- [Exercise instructions]
Return, word for word, the line that contains "caller's own standard" and every line after it through the end of the records.

──────────────────────────────

(** * convoy/util.py: process launching and waiting

    A shallow embedding of the subprocess helpers of [convoy/util.py]
    ([subprocess_with_output], [subprocess_nowait],
    [subprocess_nowait_pipe_stdout], [subprocess_wait_all],
    [subprocess_wait_any], [subprocess_wait_multi]) together with the part
    of Python's [subprocess.Popen] and file objects they rely on.

    Python objects live in a store indexed by object identity, so that a
    [Popen] object reachable from several list positions is one object.
    Effects (status queries, sleeping, opening and closing files, spawning)
    are threaded through a state-and-exception monad over a [World] that
    also keeps a chronological log of the external calls performed. *)

From Stdlib Require Import ZArith Lia.
From stdpp Require Import base tactics option list numbers functions strings gmap.

(** ** Python values used by the helpers *)

(** Identity of a Python object ([id(obj)]). *)
Definition handle := nat.

(** Exceptions that can reach the caller. *)
Inductive exn :=
| ValueError (msg : string)
| IndexError
| UnboundLocalError
| OSError (errno : nat)
| KeyboardInterrupt.

(** One end of an OS pipe, a file object of the caller, or one of the
    caller's own standard descriptors (0, 1, 2). *)
Inductive endpoint :=
| Inherited (fd : nat)
| PipeR (p : nat)
| PipeW (p : nat)
| FileObj (f : nat).

(** The [stdin]/[stdout]/[stderr] arguments of [subprocess.Popen]:
    [None] (the default, no redirection), [subprocess.PIPE],
    [subprocess.STDOUT], or an open file object. *)
Inductive redirect :=
| NoRedirect
| PIPE
| STDOUT
| ToFile (f : nat).

(** The attributes of a [subprocess.Popen] object that the helpers and
    their callers read. *)
Record Popen := mkPopen {
  pid : nat;
  returncode : option Z;
  stdin : option endpoint;
  stdout : option endpoint;
  stderr : option endpoint
}.

Definition set_returncode (r : option Z) (p : Popen) : Popen :=
  {| pid := pid p; returncode := r;
     stdin := stdin p; stdout := stdout p; stderr := stderr p |}.

(** A Python list of [Popen] objects: the list object has an identity of
    its own, its items are references. *)
Record pylist := PyList {
  list_id : nat;
  items : list handle
}.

──────────────────────────────

- [Your response]
    caller's own standard descriptors (0, 1, 2). *)
Inductive endpoint :=
| Inherited (fd : nat)
| PipeR (p : nat)
| PipeW (p : nat)
| FileObj (f : nat).

(** The [stdin]/[stdout]/[stderr] arguments of [subprocess.Popen]:
    [None] (the default, no redirection), [subprocess.PIPE],
    [subprocess.STDOUT], or an open file object. *)
Inductive redirect :=
| NoRedirect
| PIPE
| STDOUT
| ToFile (f : nat).

(** The attributes of a [subprocess.Popen] object that the helpers and
    their callers read. *)
Record Popen := mkPopen {
  pid : nat;
  returncode : option Z;
  stdin : option endpoint;
  stdout : option endpoint;
  stderr : option endpoint
}.

Definition set_returncode (r : option Z) (p : Popen) : Popen :=
  {| pid := pid p; returncode := r;
     stdin := stdin p; stdout := stdout p; stderr := stderr p |}.

(** A Python list of [Popen] objects: the list object has an identity of
    its own, its items are references. *)
Record pylist := PyList {
  list_id : nat;
  items : list handle
}.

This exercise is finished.